TL;DR
GitLab CI authenticates to AWS without static keys using id_tokens — a short-lived JWT that AWS trusts via the GitLab OIDC provider. A YAML anchor before_script writes the token to disk and configures an AWS profile in four lines. Job templates (.init_template, .plan_template, .apply_template) define the Terragrunt commands once. Concrete jobs extend the templates with one variable each: TG_ENV_DIR. Apply is always when: manual. Destroy doesn’t exist in the default pipeline — ever.
The accidental destroy that wasn’t
During a GitLab CI migration, a junior engineer set up a new pipeline and copied an apply job template. The copy included a rules block that ran on main branch push without the when: manual flag. Nobody caught it in review because the job name was apply:staging and it looked legitimate.

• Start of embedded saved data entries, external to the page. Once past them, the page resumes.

(* ===== verification/DogStatsDServer.v ===== *)
(** Set-up of the DogStatsD server, and its mode with a Windows named pipe:
    [dogstatsd/src/dogstatsd.rs].

    [dogstatsd_new] chooses the transport and the sizes.  Module [Beside] is the pipe
    server, its clients, the UDP reader beside it, the supervisor of both and the
    processing loop, as a transition system over the states of [DogStatsD.Queue].
    Sockets are parameters: each system call succeeds or gives an error. *)
From Stdlib Require Import Ascii.
From S2P Require Import Prelude RStr DogStatsD.

Record DogStatsDConfig := {
  host : string;
  port : Z;
  metric_namespace : option string;
  (** only in the builds for Windows with the feature of the named pipes *)
  windows_pipe_name : option string;
  so_rcvbuf : option Z;
  buffer_size : option Z;
  queue_size : option Z;
}.

(** * Sockets *)

Class UdpSockets := {
  SocketAddr : Type;
  IoError : Type;
  invalid_input : string → IoError;
  (** the addresses a name resolves to *)
  lookup_host : string → result (list SocketAddr) IoError;
  socket_new : result unit IoError;
  set_recv_buffer_size : Z → result unit IoError;
  set_nonblocking : result unit IoError;
  socket_bind : SocketAddr → result unit IoError;
  from_std : result unit IoError;
}.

The next push to main after a routine env.hcl update auto-applied the staging environment. It worked correctly — no outage. But it was a coin flip. If the change had been something that required state migration or had a dependency ordering issue, it would have partially applied and left staging in an inconsistent state with no human at the wheel.

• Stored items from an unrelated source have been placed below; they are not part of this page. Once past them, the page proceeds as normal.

Lemma accept_step_inv shutdown l l' : loop_inv shutdown l → step shutdown l l' → loop_inv shutdown l'.
Proof.
  intros [Hc Hp] Hs. destruct Hs as [l r Ha|l i p Hl Hi|l Ha Hsh|l Hd Hj|l i c p Hi Hlive|l i Hi Hsh].
  - rewrite Ha in Hp. destruct r as [[]|e]; unfold on_accept.
    + split; simpl; unfold living, panicked_conns in *; simpl; rewrite !List.filter_app, !length_app; simpl;
        [lia|rewrite Ha; lia].
    + destruct (is_connection_error e); [split; [done|by rewrite Ha]|by apply leave_inv].
  - pose proof (filter_delete_count live _ _ _ Hi) as Hlv.
    pose proof (filter_delete_count is_panicked _ _ _ Hi) as Hpn. simpl in Hlv, Hpn.
    unfold on_join. destruct p; [apply leave_inv; [|done]|].
    + unfold living in *. simpl. lia.
    + split; [unfold living in *; simpl; lia|]. unfold panicked_conns in *. simpl.
      destruct Hl as [Hl|Hl]; rewrite Hl in *; simpl; lia || (split_and!; [tauto|tauto|lia]).
  - rewrite Ha in Hp. split; [done|]. simpl. tauto.
  - rewrite Hd in Hp. destruct Hp as (Hsh & Hab & Hpn). split; [done|]. simpl.
    unfold panicked_conns in Hpn. rewrite Hj in Hpn. done.
  - pose proof (filter_insert_count live _ _ _ (Over p) Hi) as Hlv.
    pose proof (filter_insert_count is_panicked _ _ _ (Over p) Hi) as Hpn. simpl in Hlv, Hpn.
    rewrite Hlive in Hlv. assert (is_panicked c = false) as Hcp by (by destruct c).
    rewrite Hcp in Hpn. assert (joinset l ≠ []) as Hne by (intros E; by rewrite E in Hi).
    split; [unfold living in *; simpl; destruct p; lia|]. unfold panicked_conns in *. simpl in *.
    destruct (pc l) as [| |[]|]; [destruct p; lia| |tauto|tauto|tauto].
    split_and!; [tauto|tauto|destruct p; lia].
  - pose proof (filter_insert_count live _ _ _ Draining Hi) as Hlv.
    pose proof (filter_insert_count is_panicked _ _ _ Draining Hi) as Hpn. simpl in Hlv, Hpn.
    assert (joinset l ≠ []) as Hne by (intros E; by rewrite E in Hi).
    split; [unfold living in *; simpl; lia|]. unfold panicked_conns in *. simpl in *.
    destruct (pc l) as [| |[]|]; [lia| |tauto|tauto|tauto]. split_and!; [tauto|tauto|lia].
Qed.

Lemma loop_inv_shutdown shutdown l : loop_inv shutdown l → loop_inv true l.
Proof. intros [Hc Hp]. split; [done|]. destruct (pc l) as [| |[]|]; tauto. Qed.

(** Steps left before the loop ends, once the shutdown is signalled. *)
Definition steps_left (l : Loop) : nat :=
  match pc l with
  | Accepting => 2 + length (joinset l) + living l
  | DrainingAll => 1 + length (joinset l) + living l
  | _ => 0
  end.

We added a pipeline lint step that day: CI fails if any apply or destroy job is missing when: manual. Enforce it as policy, not convention.

OIDC authentication: four lines that replace static keys
GitLab CI’s id_tokens block mints a JWT when the job starts. The audience claim (aud) must match what your AWS IAM OIDC provider expects.
# The OIDC setup — shared via YAML anchor
.aws_profile_setup:
before_script: &aws_setup
- mkdir -p ~/.aws
- echo "${GITLAB_OIDC_TOKEN}" > /tmp/web_identity_token
- |
cat <<EOF > ~/.aws/config
[profile ${AWS_PROFILE}]
role_arn = ${ROLE_ARN}
web_identity_token_file = /tmp/web_identity_token
EOF
Four lines. Every job that needs AWS just references before_script: *aws_setup. The JWT is written to /tmp/web_identity_token, AWS reads it via web_identity_token_file, exchanges it for short-lived credentials, and your Terragrunt commands run with the resulting session.
Verify it’s working:
- aws sts get-caller-identity --profile ${AWS_PROFILE}
If this returns the expected role ARN, the credential chain works. If it fails with InvalidClientTokenId, the OIDC provider isn’t trusted. If it fails with AccessDenied, the role ARN is wrong or the trust policy’s sub condition doesn’t match the GitLab project path.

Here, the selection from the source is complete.